Upon first coming to the U.S., Plascencia lived with his extended family in Van Nuys, California. They lived in one house, six adults and four children. Other family members had preceded Martin to California and found jobs as workers at a jet boat manufacturing company. Those relatives in turn got Martin his first job as a laborer, and as he gained in skill, he was given better jobs. Minimum wage at the time was $3.35 an hour, and everyone who worked was paying taxes. "It was one house -- uncles, cousins, all family," Plascencia says. "Everybody worked, except the kids, who went to school. My aunts worked in sweatshops, and the guys at the boat factory and other places."

His story illustrates a central fact of immigrant life in the United States. Familial connections are a vital factor in migration from Mexico. A 2004 study by the National Council of La Raza found that more than 60 percent of undocumented immigrants live in the U.S. with someone of mixed status -- a citizen or a legal resident alien or a temporary worker.

"They want to come out of the shadows and assimilate in American culture," says Marisol Perez, a staff attorney with the Mexican American Legal Defense and Educational Fund's San Antonio office. "They want that piece of paper, that document; they want us to know that they're here." Plascencia got his "piece of paper" in 1986, with the nationwide amnesty granted by Congress. Ten years later, he became a U.S. citizen. The family moved from California to San Antonio eight months ago. Today, Plascencia is married and has three boys -- 18, 13 and 10 -- all Americans.

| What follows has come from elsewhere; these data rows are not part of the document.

(* ===== verification/MemRepos.v ===== *)
(** The in-memory store of accounts and players
    ([infrastructure/src/persistence/repositories/memory_repos.rs]) and the room
    snapshots ([room_repo.rs]).

    A [HashMap] is a finite map; [values().find] returns some matching entry, here
    the first in the map's own order.  Every operation locks what it touches for
    its whole body, so each is one atomic step. *)
From S2P Require Import Prelude Text Values Account Player Room Session App.
From Stdlib Require Import Strings.String.
Open Scope Z_scope.
Open Scope list_scope.
Abbreviation length := Datatypes.length.

Module Memory.

(** [InMemoryAccountRepository] and [InMemoryPlayerRepository]: their maps,
    shared with [InMemoryRegistrationStore]. *)
Record Store := mkStore { accounts : gmap Z Account; players : gmap Z Player }.

Definition empty_store : Store := mkStore ∅ ∅.

(** [map.values().find(p)] and [map.values().any(p)] *)
Definition find_value {A} (p : A -> bool) (m : gmap Z A) : option A :=
  snd <$> (snd <$> list_find (fun kv : Z * A => p (snd kv) = true) (map_to_list m)).
Definition any_value {A} (p : A -> bool) (m : gmap Z A) : bool :=
  existsb (fun kv => p (snd kv)) (map_to_list m).

Definition find_account_by_id (i : AccountId) : io Store (result (option Account) RepoError) :=
  fun s => (Ok (accounts s !! i), s).

Definition find_by_username (u : rstr) : io Store (result (option Account) RepoError) :=
  fun s => (Ok (find_value (fun a => bool_decide (Username.as_str (acc_username a) = u))
                           (accounts s)), s).

Definition save_account (a : Account) : io Store (result unit RepoError) :=
  fun s => (Ok tt, mkStore (<[acc_id a := a]> (accounts s)) (players s)).

Definition find_player_by_id (i : PlayerId) : io Store (result (option Player) RepoError) :=
  fun s => (Ok (players s !! i), s).

Definition find_by_account (i : AccountId) : io Store (result (option Player) RepoError) :=
  fun s => (Ok (find_value (fun p => pl_account_id p =? i) (players s)), s).

Definition save_player (p : Player) : io Store (result unit RepoError) :=
  fun s => (Ok tt, mkStore (accounts s) (<[pl_id p := p]> (players s))).

Definition gain_exp (i : PlayerId) (amount : Z)
  : io Store (result (option (Player * option Z)) RepoError) :=
  fun s =>
    match players s !! i with
    | None => (Ok None, s)
    | Some player =>
        let '(player', level) := Player.gain_exp player amount in
        (Ok (Some (player', level)), mkStore (accounts s) (<[i := player']> (players s)))
    end.

Definition record_login (i : PlayerId) (at_ : DateTime)
  : io Store (result (option Player) RepoError) :=
  fun s =>
    match players s !! i with
    | None => (Ok None, s)
    | Some player =>
        let player' := Player.record_login player at_ in
        (Ok (Some player'), mkStore (accounts s) (<[i := player']> (players s)))
    end.

(** [InMemoryRegistrationStore::register] *)
Definition register (a : Account) (p : Player) : io Store (result unit AppError) :=
  fun s =>
    if bool_decide (is_Some (accounts s !! acc_id a))
       || any_value (fun stored => bool_decide (acc_username stored = acc_username a)) (accounts s)
       || bool_decide (is_Some (players s !! pl_id p))
       || any_value (fun stored => pl_account_id stored =? pl_account_id p) (players s)
    then (Err (Conflict (lit "注册数据已存在")), s)
    else (Ok tt, mkStore (<[acc_id a := a]> (accounts s)) (<[pl_id p := p]> (players s))).

(** [InMemoryPlayerRepository::seed]; [None] is the panic on an invalid name. *)
Definition seed (new_account new_id : Z) (now : DateTime) (nickname : rstr)
  : io Store (option Player) :=
  fun s =>
    match Nickname.try_new nickname with
    | Err _ => (None, s)
    | Ok n =>
        let player := Player.create new_id new_account n now in
        (Some player, mkStore (accounts s) (<[pl_id player := player]> (players s)))
    end.

(** Every row is filed under its identifier. *)
Definition wf (s : Store) : Prop :=
  map_Forall (fun i a => acc_id a = i) (accounts s) /\
  map_Forall (fun i p => pl_id p = i) (players s).

Lemma find_value_some {A} (p : A -> bool) (m : gmap Z A) a :
  find_value p m = Some a -> p a = true /\ exists i, m !! i = Some a.
Proof.
  unfold find_value. rewrite <- option_fmap_compose, fmap_Some.
  intros ([n [i b]] & (Hl & Hp & _)%list_find_Some & ->). simpl in *.
  apply list_elem_of_lookup_2, elem_of_map_to_list in Hl. eauto.
Qed.

Lemma find_value_none {A} (p : A -> bool) (m : gmap Z A) i a :
  find_value p m = None -> m !! i = Some a -> p a = false.
Proof.
  unfold find_value. rewrite !fmap_None, list_find_None, Forall_forall. intros Hf Hi.
  apply not_true_is_false. apply (Hf (i, a)). by apply elem_of_map_to_list.
Qed.

Lemma any_value_false {A} (p : A -> bool) (m : gmap Z A) i a :
  any_value p m = false -> m !! i = Some a -> p a = false.
Proof.
  unfold any_value. rewrite existsb_Forall, Forall_forall. intros Hf Hi.
  apply (Hf (i, a)). by apply elem_of_map_to_list.
Qed.

Lemma wf_insert_player s i p :
  wf s -> pl_id p = i -> wf (mkStore (accounts s) (<[i := p]> (players s))).
Proof. intros [? ?] Hi. split; [done|]. by apply map_Forall_insert_2. Qed.

Lemma gain_exp_id p amount : pl_id (fst (Player.gain_exp p amount)) = pl_id p.
Proof. unfold Player.gain_exp. by destruct (level_loop _ _ _) as [[? ?] ?]. Qed.

(** The in-memory store keeps the contract of the repositories. *)
#[global, program] Instance memory_repositories : Repositories Store := {
  accounts_view := accounts;
  players_view := players;
  kept_time t := t;
  repo_wf := wf;
  App.find_account_by_id := find_account_by_id;
  App.find_by_username := find_by_username;
  App.save_account := save_account;
  App.find_player_by_id := find_player_by_id;
  App.find_by_account := find_by_account;
  App.save_player := save_player;
  repo_gain_exp := gain_exp;
  repo_record_login := record_login;
  store_register := register
}.
Next Obligation. intros s i a [Ha _] Hi. by apply Ha in Hi. Qed.
Next Obligation. intros s i p [_ Hp] Hi. by apply Hp in Hi. Qed.
Next Obligation. intros i s r s' Hwf [= <- <-]. split_and!; try done. congruence. Qed.
Next Obligation.
  intros u s r s' Hwf _ [= <- <-]. split_and!; try done.
  destruct (find_value _ _) as [a|] eqn:E.
  - apply find_value_some in E as [Hu [i Hi]]. b2p. split; [by apply Username.as_str_inj|].
    destruct Hwf as [Ha _]. by rewrite (Ha _ _ Hi).
  - intros i a Hi Hu. eapply find_value_none in E; [|done]. b2p. by rewrite Hu in E.
Qed.
Next Obligation. intros i s r s' Hwf [= <- <-]. split_and!; try done. congruence. Qed.
Next Obligation.
  intros i s r s' Hwf [= <- <-]. split_and!; try done.
  destruct (find_value _ _) as [p|] eqn:E.
  - apply find_value_some in E as [Hu [j Hj]]. b2p. split; [done|].
    destruct Hwf as [_ Hp]. by rewrite (Hp _ _ Hj).
  - intros j p Hj. eapply find_value_none in E; [|done]. by b2p.
Qed.
Next Obligation.
  intros i amount s r s' Hwf _. unfold gain_exp.
  destruct (players s !! i) as [p0|] eqn:Ei.
  2: { intros [= <- <-]. by split_and!. }
  destruct (Player.gain_exp p0 amount) as [p l] eqn:Eg. intros [= <- <-]. split_and!; try done.
  - apply wf_insert_player; [done|]. pose proof (gain_exp_id p0 amount) as Hid.
    rewrite Eg in Hid. simpl in Hid. rewrite Hid. by destruct Hwf as [_ Hp]; apply Hp in Ei.
  - exists p0. by rewrite Eg.
Qed.
Next Obligation.
  intros i at_ s r s' Hwf. unfold record_login.
  destruct (players s !! i) as [p0|] eqn:Ei; intros [= <- <-]; split_and!; try done.
  - apply wf_insert_player; [done|]. destruct Hwf as [_ Hp]. by apply Hp in Ei.
  - by exists p0.
Qed.
Next Obligation.
  intros a p s r s' Hwf (_ & Hst & _). unfold register.
  destruct (_ || _) eqn:E; intros [= <- <-]; [by auto|].
  repeat match goal with H : _ || _ = false |- _ => apply orb_false_iff in H as [? ?] end.
  destruct Hwf as [Ha Hp]. split.
  { split; by apply map_Forall_insert_2. }
  rewrite account_kept_id, player_kept_id. b2p. split_and!; try done.
  - by apply eq_None_not_Some.
  - by apply eq_None_not_Some.
  - intros i b Hi Hu. eapply any_value_false in Hi; [|done]; simpl in Hi; b2p; congruence.
  - intros i q Hi Hu. eapply any_value_false in Hi; [|done]; simpl in Hi; b2p; congruence.
Qed.

Lemma empty_wf : wf empty_store.
Proof. split; apply map_Forall_empty. Qed.

End Memory.

(** [InMemoryRoomRepository] *)
Module RoomRepo.

Abbreviation RoomRepo := (gmap Z Room).

Definition new : RoomRepo := ∅.
Definition len (s : RoomRepo) : nat := size s.
Definition is_empty (s : RoomRepo) : bool := bool_decide (s = ∅).

Definition find_by_id (i : RoomId) : io RoomRepo (result (option Room) RepoError) :=
  fun s => (Ok (s !! i), s).
Definition save (r : Room) : io RoomRepo (result unit RepoError) :=
  fun s => (Ok tt, <[rm_id r := r]> s).
Definition delete (i : RoomId) : io RoomRepo (result unit RepoError) :=
  fun s => (Ok tt, base.delete i s).

(** A sequence of saves and deletes, oldest first. *)
Inductive op := OpSave (r : Room) | OpDelete (i : RoomId).
Definition run_op (s : RoomRepo) (o : op) : RoomRepo :=
  match o with OpSave r => snd (save r s) | OpDelete i => snd (delete i s) end.

(** What the last operation on an identifier left there. *)
Fixpoint last_write (i : RoomId) (l : list op) : option Room :=
  match l with
  | [] => None
  | OpSave r :: l' => if decide (rm_id r = i) then Some r else last_write i l'
  | OpDelete j :: l' => if decide (j = i) then None else last_write i l'
  end.

(** The room snapshot store returns, after any sequence of saves and
    deletes, exactly the snapshot the latest save of that room left, and nothing
    when the latest operation on it was a delete or there was none. *)
Theorem room_repo_last_write (l : list op) (i : RoomId) :
  fst (find_by_id i (foldl run_op new l)) = Ok (last_write i (rev l)).
Proof.
  unfold find_by_id. simpl. f_equal. induction l as [|o l IH] using rev_ind; [done|].
  rewrite foldl_app, rev_app_distr. cbn [foldl rev app].
  destruct o as [r|j]; cbn [run_op last_write save delete snd]; case_decide; subst.
  - apply lookup_insert_eq.
  - rewrite lookup_insert_ne by done. apply IH.
  - apply lookup_delete_eq.
  - rewrite lookup_delete_ne by done. apply IH.
Qed.

End RoomRepo.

Of course, the economic boom could go bust in San Antonio and immigrant workers could quickly find themselves unemployed and unwanted. (Although the city is on a roll, as a Toyota manufacturing plant is set to begin production later this year.) But San Antonio has lived through economic ups and downs before. In 1986, when amnesty was granted to almost two million undocumented workers nationwide, the city and the rest of Texas was suffering from a serious downturn in the oil industry. But those immigrants, made legal by legislative mandate, managed to be absorbed into the larger population, and in diverse San Antonio became critical to the city's economic vitality.

Economist Perryman says America would benefit from a similar amnesty program today -- at least one that makes room for the unskilled laborer. The alternative of spending millions to build fences and patrol every mile of the border, he says, would only create "critical gaps in the economy. We'd have difficulty in building things, in growing things, in supporting critical segments of the hospitality industry."

No American industry has been more dependent on immigrant workers and unskilled laborers than farming. Dan Catalani, 52, has witnessed the political battles over migrant labor for decades from his spot in an air conditioned cubicle on the dock at the San Antonio Terminal Market. On a recent morning, workers are busy filling refrigerated tractor trailer rigs with fruits and vegetables bound for other states.

B. Catalani Produce has held a dock in this open air produce market since 1914, and Dan is one of seven brothers -- the third generation of Italian-Americans -- four of whom continue to operate the business. Many of the family farms that once dotted South Texas have been absorbed into large corporate operations, and B. Catalani is one of the few family produce companies that still thrives in San Antonio.

Catalani explains that he employs workers from across the racial and economic spectrum in San Antonio. They work all types of jobs, from sweeping the parking lot for $6.50 an hour to driving the small bobcats that move pallets of produce into the trucks for $7 an hour, to the commercial drivers who run the tractor-trailers and can earn $40,000 a year plus benefits. He hires a lot of Mexican workers, but stresses they're all in the country legally. In fact, he says, his company is dependent on them. "I open at 3 a.m. Do you think I could get any white boys to sweep the parking lot for minimum wage?"

By Cary Cardwell

Cary Cardwell is a Texas journalist who has covered San Antonio and South Texas for almost 30 years.